◆ **Dataset entries**
*** Begin section ***
(** ** Analyzer descriptors

    The three structs are declared in [plugin.h]; the fields are the ones
    [plugin.cc] reads and writes.  A value-initialised descriptor has
    [type = 0], an empty [replaces] tag and null parsers. *)

Module ProtocolAnalyzerInfo.
(** Modelled from the spec: [ProtocolAnalyzerInfo] of [plugin.h], the
    descriptor of a protocol analyzer, unset when its [type] is 0. *)
Record t := Build {
  name_analyzer : string;
  name_parser_orig : string;
  name_parser_resp : string;
  name_replaces : string;
  name_zeekygen : string;
  protocol : Protocol;
  ports : list Port;
  type : Tag;
  replaces : Tag;
  parser_orig : option Parser;
  parser_resp : option Parser
}.
Definition default : t := Build "" "" "" "" "" Undef [] 0 0 None None.
Definition set_replaces (r : Tag) (i : t) : t :=
  Build (name_analyzer i) (name_parser_orig i) (name_parser_resp i) (name_replaces i)
        (name_zeekygen i) (protocol i) (ports i) (type i) r (parser_orig i) (parser_resp i).
Definition set_type (ty : Tag) (i : t) : t :=
  Build (name_analyzer i) (name_parser_orig i) (name_parser_resp i) (name_replaces i)
        (name_zeekygen i) (protocol i) (ports i) ty (replaces i) (parser_orig i) (parser_resp i).
Definition set_parsers (po pr : option Parser) (i : t) : t :=
  Build (name_analyzer i) (name_parser_orig i) (name_parser_resp i) (name_replaces i)
        (name_zeekygen i) (protocol i) (ports i) (type i) (replaces i) po pr.
End ProtocolAnalyzerInfo.

Module FileAnalyzerInfo.
(** Modelled from the spec: [FileAnalyzerInfo] of [plugin.h], the descriptor
    of a file analyzer, unset when its [type] is 0. *)
Record t := Build {
  name_analyzer : string;
  name_parser : string;
  name_replaces : string;
  name_zeekygen : string;
  mime_types : list string;
  type : Tag;
  replaces : Tag;
  parser : option Parser
}.
Definition default : t := Build "" "" "" "" [] 0 0 None.
Definition set_replaces (r : Tag) (i : t) : t :=
  Build (name_analyzer i) (name_parser i) (name_replaces i) (name_zeekygen i)
        (mime_types i) (type i) r (parser i).
Definition set_type (ty : Tag) (i : t) : t :=
  Build (name_analyzer i) (name_parser i) (name_replaces i) (name_zeekygen i)
        (mime_types i) ty (replaces i) (parser i).
Definition set_parser (p : option Parser) (i : t) : t :=
  Build (name_analyzer i) (name_parser i) (name_replaces i) (name_zeekygen i)
        (mime_types i) (type i) (replaces i) p.
End FileAnalyzerInfo.

Module PacketAnalyzerInfo.
(** Modelled from the spec: [PacketAnalyzerInfo] of [plugin.h], the descriptor
    of a packet analyzer, unset when its [type] is 0; it has no [replaces]. *)
Record t := Build {
  name_analyzer : string;
  name_parser : string;
  name_zeekygen : string;
  type : Tag;
  parser : option Parser
}.
Definition default : t := Build "" "" "" 0 None.
Definition set_type (ty : Tag) (i : t) : t :=
  Build (name_analyzer i) (name_parser i) (name_zeekygen i) ty (parser i).
Definition set_parser (p : option Parser) (i : t) : t :=
  Build (name_analyzer i) (name_parser i) (name_zeekygen i) (type i) p.
End PacketAnalyzerInfo.

(** ** The host engine *)

(** [::TransportProto]. *)
Inductive TransportProto :=
  TRANSPORT_TCP | TRANSPORT_UDP | TRANSPORT_ICMP | TRANSPORT_UNKNOWN.

(** Modelled from the spec: the host's analyzer components are not part of
    this repository.  A component has a name, the tag the host gave it and
    an enabled flag; a new component starts enabled. *)
Record Component := { c_name : string; c_tag : Tag; c_enabled : bool }.

(** Modelled from the spec: the host services the plugin calls (component
    registration, tag lookup by name, enable and disable by tag, port
    registration, the event queue, Zeekygen and the current location). One
    component list per manager: [analyzer_mgr], [file_mgr], [packet_mgr]. *)
Record Host := {
  analyzer_mgr : list Component;
  file_mgr : list Component;
  packet_mgr : list Component;
  zeekygen_scripts : list string;
  location : string;
  registered_ports : list (Tag * TransportProto * nat);
  event_queue : list (string * Tag * string)
}.

Definition set_analyzer_mgr (f : list Component → list Component) (h : Host) : Host :=
  {| analyzer_mgr := f (analyzer_mgr h); file_mgr := file_mgr h; packet_mgr := packet_mgr h;
     zeekygen_scripts := zeekygen_scripts h; location := location h;
     registered_ports := registered_ports h; event_queue := event_queue h |}.

Definition set_file_mgr (f : list Component → list Component) (h : Host) : Host :=
  {| analyzer_mgr := analyzer_mgr h; file_mgr := f (file_mgr h); packet_mgr := packet_mgr h;
     zeekygen_scripts := zeekygen_scripts h; location := location h;
     registered_ports := registered_ports h; event_queue := event_queue h |}.

Definition set_packet_mgr (f : list Component → list Component) (h : Host) : Host :=
  {| analyzer_mgr := analyzer_mgr h; file_mgr := file_mgr h; packet_mgr := f (packet_mgr h);
     zeekygen_scripts := zeekygen_scripts h; location := location h;
     registered_ports := registered_ports h; event_queue := event_queue h |}.

(** Modelled from the spec: the location workaround,
    [zeekygen_mgr->Script(name)] followed by [set_location(Location(name))]. *)
Definition zeekygen_location (fname : string) (h : Host) : Host :=
  {| analyzer_mgr := analyzer_mgr h; file_mgr := file_mgr h; packet_mgr := packet_mgr h;
     zeekygen_scripts := zeekygen_scripts h ++ [fname]; location := fname;
     registered_ports := registered_ports h; event_queue := event_queue h |}.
*** End section ***
◆ **Directions**
Would you please copy exactly the part of the entries above that begins at the line containing "f (packet_mgr h);" and ends at the line containing "zeekygen_scripts := zeekygen_scripts h ++", both lines included?

◆ **Your response**
  {| analyzer_mgr := analyzer_mgr h; file_mgr := file_mgr h; packet_mgr := f (packet_mgr h);
     zeekygen_scripts := zeekygen_scripts h; location := location h;
     registered_ports := registered_ports h; event_queue := event_queue h |}.

(** Modelled from the spec: the location workaround,
    [zeekygen_mgr->Script(name)] followed by [set_location(Location(name))]. *)
Definition zeekygen_location (fname : string) (h : Host) : Host :=
  {| analyzer_mgr := analyzer_mgr h; file_mgr := file_mgr h; packet_mgr := packet_mgr h;
     zeekygen_scripts := zeekygen_scripts h ++ [fname]; location := fname;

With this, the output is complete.